### HOW TO COMPLETE THIS TASK
Here are the records. Write out exactly the lines between the one holding "(forall ev, In ev tr -> delta" and the one holding "by (apply wf_apply_ops, wf_new).", inclusive.

### Stored data entries
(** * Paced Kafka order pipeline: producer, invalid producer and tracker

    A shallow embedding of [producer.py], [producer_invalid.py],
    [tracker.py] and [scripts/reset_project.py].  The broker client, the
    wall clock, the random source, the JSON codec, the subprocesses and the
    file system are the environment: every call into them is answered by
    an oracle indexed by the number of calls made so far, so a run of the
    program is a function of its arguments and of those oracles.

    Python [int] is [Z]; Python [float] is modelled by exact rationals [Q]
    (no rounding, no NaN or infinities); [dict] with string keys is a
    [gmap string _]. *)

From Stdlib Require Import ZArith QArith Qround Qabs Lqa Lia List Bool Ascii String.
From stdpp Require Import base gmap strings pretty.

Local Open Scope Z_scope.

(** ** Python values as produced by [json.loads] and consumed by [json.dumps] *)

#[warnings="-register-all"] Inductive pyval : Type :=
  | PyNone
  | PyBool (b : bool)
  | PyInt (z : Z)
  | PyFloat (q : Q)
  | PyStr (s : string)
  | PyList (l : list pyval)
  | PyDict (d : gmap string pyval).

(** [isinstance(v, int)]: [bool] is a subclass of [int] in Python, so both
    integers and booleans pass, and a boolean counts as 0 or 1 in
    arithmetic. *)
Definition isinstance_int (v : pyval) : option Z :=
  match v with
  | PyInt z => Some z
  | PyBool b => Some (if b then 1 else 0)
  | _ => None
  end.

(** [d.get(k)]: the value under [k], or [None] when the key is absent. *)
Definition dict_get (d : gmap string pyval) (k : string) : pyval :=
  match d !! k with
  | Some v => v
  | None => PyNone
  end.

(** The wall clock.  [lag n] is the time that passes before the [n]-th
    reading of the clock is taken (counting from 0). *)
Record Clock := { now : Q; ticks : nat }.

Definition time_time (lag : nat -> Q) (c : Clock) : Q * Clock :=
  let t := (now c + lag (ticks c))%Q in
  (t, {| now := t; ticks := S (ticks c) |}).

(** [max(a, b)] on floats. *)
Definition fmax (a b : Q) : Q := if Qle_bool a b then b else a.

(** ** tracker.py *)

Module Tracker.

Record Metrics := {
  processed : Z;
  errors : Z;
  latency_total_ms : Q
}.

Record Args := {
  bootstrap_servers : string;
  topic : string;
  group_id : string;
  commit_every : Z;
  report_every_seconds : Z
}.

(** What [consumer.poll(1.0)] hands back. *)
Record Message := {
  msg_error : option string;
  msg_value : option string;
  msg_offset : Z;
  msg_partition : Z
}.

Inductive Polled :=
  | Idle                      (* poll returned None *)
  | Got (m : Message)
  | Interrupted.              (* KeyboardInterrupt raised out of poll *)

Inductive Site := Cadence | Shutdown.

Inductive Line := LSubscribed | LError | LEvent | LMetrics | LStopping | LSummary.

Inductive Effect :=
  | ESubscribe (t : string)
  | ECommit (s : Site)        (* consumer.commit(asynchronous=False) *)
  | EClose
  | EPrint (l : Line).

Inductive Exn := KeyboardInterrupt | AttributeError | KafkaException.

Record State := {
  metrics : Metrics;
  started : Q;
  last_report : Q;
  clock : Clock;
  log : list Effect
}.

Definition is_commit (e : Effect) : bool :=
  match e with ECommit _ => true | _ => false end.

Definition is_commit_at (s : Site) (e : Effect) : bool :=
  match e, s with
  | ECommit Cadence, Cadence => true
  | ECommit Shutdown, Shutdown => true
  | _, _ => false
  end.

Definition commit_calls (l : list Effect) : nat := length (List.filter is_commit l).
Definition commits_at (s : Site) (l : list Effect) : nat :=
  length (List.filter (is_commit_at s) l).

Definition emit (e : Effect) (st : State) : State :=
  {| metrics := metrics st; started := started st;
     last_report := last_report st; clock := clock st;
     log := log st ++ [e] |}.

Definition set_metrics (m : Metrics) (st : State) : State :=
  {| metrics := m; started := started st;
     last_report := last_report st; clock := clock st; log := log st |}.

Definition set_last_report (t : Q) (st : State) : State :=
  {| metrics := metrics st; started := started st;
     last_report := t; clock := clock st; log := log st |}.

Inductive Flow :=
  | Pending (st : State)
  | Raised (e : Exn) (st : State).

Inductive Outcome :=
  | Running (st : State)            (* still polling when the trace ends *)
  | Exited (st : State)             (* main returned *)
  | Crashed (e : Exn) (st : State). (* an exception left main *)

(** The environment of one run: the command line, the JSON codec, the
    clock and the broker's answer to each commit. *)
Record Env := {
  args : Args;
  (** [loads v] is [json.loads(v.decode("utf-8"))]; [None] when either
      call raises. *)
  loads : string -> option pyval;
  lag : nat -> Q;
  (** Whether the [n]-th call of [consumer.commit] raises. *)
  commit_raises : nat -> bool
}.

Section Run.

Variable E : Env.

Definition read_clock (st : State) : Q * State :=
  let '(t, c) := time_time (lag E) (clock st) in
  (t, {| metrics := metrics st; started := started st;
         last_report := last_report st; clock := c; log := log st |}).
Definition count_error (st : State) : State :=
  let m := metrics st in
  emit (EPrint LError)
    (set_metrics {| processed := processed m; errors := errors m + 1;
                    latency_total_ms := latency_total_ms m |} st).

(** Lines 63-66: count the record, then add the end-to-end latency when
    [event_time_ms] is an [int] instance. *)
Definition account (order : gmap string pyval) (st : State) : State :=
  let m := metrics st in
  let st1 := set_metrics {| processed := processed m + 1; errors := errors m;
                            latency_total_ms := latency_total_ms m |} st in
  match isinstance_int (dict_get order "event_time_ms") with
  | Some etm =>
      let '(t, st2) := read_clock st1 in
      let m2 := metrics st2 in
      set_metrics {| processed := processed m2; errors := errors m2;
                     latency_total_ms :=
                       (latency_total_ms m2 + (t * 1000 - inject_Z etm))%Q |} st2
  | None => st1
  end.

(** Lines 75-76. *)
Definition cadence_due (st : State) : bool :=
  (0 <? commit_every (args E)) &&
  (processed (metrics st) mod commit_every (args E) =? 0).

--

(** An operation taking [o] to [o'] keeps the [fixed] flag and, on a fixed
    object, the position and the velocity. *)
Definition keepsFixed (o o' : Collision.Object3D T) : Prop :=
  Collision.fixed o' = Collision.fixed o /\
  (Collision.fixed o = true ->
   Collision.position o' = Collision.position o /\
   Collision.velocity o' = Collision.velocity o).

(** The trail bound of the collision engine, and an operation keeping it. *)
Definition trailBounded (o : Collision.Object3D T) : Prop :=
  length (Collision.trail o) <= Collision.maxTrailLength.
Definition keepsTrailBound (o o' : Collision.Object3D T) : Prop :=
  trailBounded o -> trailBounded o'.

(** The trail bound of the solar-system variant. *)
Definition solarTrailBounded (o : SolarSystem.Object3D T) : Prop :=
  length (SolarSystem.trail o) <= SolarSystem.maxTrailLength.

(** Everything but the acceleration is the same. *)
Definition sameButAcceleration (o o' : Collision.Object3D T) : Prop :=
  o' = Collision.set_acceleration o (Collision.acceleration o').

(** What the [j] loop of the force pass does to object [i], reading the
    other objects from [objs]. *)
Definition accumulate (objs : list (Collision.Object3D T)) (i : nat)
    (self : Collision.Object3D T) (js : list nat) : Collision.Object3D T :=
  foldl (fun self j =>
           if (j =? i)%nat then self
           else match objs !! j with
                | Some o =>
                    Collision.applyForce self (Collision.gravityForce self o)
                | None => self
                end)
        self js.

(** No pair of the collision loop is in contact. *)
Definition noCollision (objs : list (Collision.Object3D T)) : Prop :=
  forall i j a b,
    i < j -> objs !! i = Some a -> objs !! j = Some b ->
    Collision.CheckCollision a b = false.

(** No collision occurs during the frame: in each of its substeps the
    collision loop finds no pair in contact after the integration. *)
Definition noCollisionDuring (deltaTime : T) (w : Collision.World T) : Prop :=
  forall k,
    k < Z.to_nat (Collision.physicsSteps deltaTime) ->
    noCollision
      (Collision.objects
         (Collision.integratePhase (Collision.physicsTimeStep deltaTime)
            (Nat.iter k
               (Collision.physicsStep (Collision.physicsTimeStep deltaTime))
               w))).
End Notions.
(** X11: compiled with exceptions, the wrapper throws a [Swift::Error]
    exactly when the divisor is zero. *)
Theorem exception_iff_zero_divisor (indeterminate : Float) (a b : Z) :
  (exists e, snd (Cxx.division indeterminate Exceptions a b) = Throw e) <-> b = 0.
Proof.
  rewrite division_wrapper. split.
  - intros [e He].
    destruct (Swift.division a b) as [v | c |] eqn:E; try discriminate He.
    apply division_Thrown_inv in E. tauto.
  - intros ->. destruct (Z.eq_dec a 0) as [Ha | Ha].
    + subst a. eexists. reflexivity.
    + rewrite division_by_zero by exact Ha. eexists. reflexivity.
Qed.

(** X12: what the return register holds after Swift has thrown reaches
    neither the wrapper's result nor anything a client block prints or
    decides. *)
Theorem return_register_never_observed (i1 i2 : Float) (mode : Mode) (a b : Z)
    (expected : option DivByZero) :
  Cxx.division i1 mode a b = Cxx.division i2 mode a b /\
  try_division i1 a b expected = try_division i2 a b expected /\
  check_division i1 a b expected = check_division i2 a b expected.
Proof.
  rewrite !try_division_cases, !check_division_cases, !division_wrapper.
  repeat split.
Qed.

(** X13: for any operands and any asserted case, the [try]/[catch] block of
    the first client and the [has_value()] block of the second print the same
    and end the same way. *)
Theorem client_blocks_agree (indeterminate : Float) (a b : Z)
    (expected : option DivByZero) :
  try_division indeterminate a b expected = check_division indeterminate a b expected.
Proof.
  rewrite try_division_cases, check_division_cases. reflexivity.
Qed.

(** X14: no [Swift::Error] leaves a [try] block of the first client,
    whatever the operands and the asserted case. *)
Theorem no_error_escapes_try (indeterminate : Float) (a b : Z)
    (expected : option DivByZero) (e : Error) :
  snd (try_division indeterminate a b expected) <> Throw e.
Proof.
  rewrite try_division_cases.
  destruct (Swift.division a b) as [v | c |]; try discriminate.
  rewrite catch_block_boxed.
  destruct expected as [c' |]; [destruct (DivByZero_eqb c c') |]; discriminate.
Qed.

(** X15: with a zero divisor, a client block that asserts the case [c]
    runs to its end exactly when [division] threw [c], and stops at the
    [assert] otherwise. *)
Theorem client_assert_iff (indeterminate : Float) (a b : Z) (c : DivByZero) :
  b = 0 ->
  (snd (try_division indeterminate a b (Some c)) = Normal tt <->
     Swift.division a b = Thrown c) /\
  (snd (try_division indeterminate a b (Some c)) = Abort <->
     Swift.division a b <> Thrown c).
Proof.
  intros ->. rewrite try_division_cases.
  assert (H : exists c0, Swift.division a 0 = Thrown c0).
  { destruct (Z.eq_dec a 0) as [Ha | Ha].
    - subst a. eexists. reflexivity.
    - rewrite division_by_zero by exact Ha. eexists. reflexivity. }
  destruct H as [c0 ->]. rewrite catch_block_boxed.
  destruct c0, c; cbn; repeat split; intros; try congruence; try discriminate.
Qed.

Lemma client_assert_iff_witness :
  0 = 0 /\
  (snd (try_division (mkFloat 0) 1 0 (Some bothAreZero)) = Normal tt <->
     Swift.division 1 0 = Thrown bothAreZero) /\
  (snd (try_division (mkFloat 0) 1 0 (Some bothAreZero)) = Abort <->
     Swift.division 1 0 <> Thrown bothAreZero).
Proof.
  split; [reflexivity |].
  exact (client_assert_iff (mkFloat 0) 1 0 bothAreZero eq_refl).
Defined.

* * *

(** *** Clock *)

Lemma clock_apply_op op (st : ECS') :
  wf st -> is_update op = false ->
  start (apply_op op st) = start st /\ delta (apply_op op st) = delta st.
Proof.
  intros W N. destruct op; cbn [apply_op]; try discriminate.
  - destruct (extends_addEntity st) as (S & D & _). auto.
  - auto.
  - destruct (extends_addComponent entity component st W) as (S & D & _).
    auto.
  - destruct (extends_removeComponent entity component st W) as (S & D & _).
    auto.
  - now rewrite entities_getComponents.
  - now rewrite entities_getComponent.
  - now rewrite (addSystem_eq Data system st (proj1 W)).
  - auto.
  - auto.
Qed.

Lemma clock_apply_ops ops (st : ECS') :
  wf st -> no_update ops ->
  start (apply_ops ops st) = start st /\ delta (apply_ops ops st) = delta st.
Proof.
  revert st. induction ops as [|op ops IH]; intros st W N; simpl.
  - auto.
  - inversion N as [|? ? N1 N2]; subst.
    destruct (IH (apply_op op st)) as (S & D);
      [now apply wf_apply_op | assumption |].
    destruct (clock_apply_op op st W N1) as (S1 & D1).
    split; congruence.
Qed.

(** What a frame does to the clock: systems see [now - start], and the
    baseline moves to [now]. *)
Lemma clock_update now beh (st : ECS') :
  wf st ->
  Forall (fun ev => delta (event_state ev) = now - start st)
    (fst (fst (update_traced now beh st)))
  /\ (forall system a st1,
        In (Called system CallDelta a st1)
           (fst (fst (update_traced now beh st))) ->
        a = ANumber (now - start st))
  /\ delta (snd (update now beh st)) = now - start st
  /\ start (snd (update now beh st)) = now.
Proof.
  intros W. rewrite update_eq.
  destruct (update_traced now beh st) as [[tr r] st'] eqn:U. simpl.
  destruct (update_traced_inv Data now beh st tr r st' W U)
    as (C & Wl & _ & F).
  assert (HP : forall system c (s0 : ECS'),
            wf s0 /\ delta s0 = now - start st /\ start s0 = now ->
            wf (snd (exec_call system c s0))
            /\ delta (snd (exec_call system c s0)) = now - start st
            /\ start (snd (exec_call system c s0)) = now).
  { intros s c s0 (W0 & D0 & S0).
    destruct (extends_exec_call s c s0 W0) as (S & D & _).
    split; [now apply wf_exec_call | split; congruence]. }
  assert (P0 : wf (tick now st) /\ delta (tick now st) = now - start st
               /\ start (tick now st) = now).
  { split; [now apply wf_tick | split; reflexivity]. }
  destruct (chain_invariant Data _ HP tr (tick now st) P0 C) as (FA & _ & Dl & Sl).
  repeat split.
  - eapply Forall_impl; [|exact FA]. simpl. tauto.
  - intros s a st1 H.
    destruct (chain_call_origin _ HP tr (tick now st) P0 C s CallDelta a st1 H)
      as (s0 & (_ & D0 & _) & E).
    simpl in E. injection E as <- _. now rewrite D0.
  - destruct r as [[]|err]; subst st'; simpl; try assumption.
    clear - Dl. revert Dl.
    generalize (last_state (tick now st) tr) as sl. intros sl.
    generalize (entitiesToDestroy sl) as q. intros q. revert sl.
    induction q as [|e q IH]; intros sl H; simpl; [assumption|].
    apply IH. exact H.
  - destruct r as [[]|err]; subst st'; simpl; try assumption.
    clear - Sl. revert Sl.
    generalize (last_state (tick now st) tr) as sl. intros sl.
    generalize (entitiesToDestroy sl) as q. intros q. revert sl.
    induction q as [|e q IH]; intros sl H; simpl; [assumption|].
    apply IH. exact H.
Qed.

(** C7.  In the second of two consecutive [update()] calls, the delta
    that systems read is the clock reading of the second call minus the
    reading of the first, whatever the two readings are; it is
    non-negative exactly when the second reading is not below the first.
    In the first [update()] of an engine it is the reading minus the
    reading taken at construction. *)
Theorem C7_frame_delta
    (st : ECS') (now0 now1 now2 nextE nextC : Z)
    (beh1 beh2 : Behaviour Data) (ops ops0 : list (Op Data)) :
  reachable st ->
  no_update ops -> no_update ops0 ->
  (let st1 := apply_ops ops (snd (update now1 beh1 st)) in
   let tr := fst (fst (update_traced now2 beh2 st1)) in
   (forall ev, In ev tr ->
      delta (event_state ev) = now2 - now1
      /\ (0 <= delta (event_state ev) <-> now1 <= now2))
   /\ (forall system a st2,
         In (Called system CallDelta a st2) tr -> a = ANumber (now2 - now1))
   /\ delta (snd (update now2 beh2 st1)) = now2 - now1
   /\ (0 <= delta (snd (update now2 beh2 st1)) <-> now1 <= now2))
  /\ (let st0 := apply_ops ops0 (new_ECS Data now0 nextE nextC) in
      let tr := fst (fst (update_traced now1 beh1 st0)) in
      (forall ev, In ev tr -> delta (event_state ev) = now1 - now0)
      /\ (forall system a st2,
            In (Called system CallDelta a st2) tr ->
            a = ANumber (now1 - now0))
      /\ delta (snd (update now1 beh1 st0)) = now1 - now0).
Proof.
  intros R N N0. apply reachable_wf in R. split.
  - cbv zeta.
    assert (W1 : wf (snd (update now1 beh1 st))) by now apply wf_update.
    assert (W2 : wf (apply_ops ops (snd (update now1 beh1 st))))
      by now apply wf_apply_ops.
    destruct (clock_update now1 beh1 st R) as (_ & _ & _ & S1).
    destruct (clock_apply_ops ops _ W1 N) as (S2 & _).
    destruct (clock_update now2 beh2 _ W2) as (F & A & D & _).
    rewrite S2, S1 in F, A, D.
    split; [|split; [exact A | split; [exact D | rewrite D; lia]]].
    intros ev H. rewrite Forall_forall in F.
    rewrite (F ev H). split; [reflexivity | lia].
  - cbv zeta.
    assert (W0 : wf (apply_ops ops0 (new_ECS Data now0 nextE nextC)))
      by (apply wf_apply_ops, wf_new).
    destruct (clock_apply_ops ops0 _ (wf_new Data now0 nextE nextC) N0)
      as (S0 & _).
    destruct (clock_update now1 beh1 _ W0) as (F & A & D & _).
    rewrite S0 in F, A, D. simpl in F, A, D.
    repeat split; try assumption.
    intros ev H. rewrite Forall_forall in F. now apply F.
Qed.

### RESPONSE FOR THIS EXERCISE
      (forall ev, In ev tr -> delta (event_state ev) = now1 - now0)
      /\ (forall system a st2,
            In (Called system CallDelta a st2) tr ->
            a = ANumber (now1 - now0))
      /\ delta (snd (update now1 beh1 st0)) = now1 - now0).
Proof.
  intros R N N0. apply reachable_wf in R. split.
  - cbv zeta.
    assert (W1 : wf (snd (update now1 beh1 st))) by now apply wf_update.
    assert (W2 : wf (apply_ops ops (snd (update now1 beh1 st))))
      by now apply wf_apply_ops.
    destruct (clock_update now1 beh1 st R) as (_ & _ & _ & S1).
    destruct (clock_apply_ops ops _ W1 N) as (S2 & _).
    destruct (clock_update now2 beh2 _ W2) as (F & A & D & _).
    rewrite S2, S1 in F, A, D.
    split; [|split; [exact A | split; [exact D | rewrite D; lia]]].
    intros ev H. rewrite Forall_forall in F.
    rewrite (F ev H). split; [reflexivity | lia].
  - cbv zeta.
    assert (W0 : wf (apply_ops ops0 (new_ECS Data now0 nextE nextC)))
      by (apply wf_apply_ops, wf_new).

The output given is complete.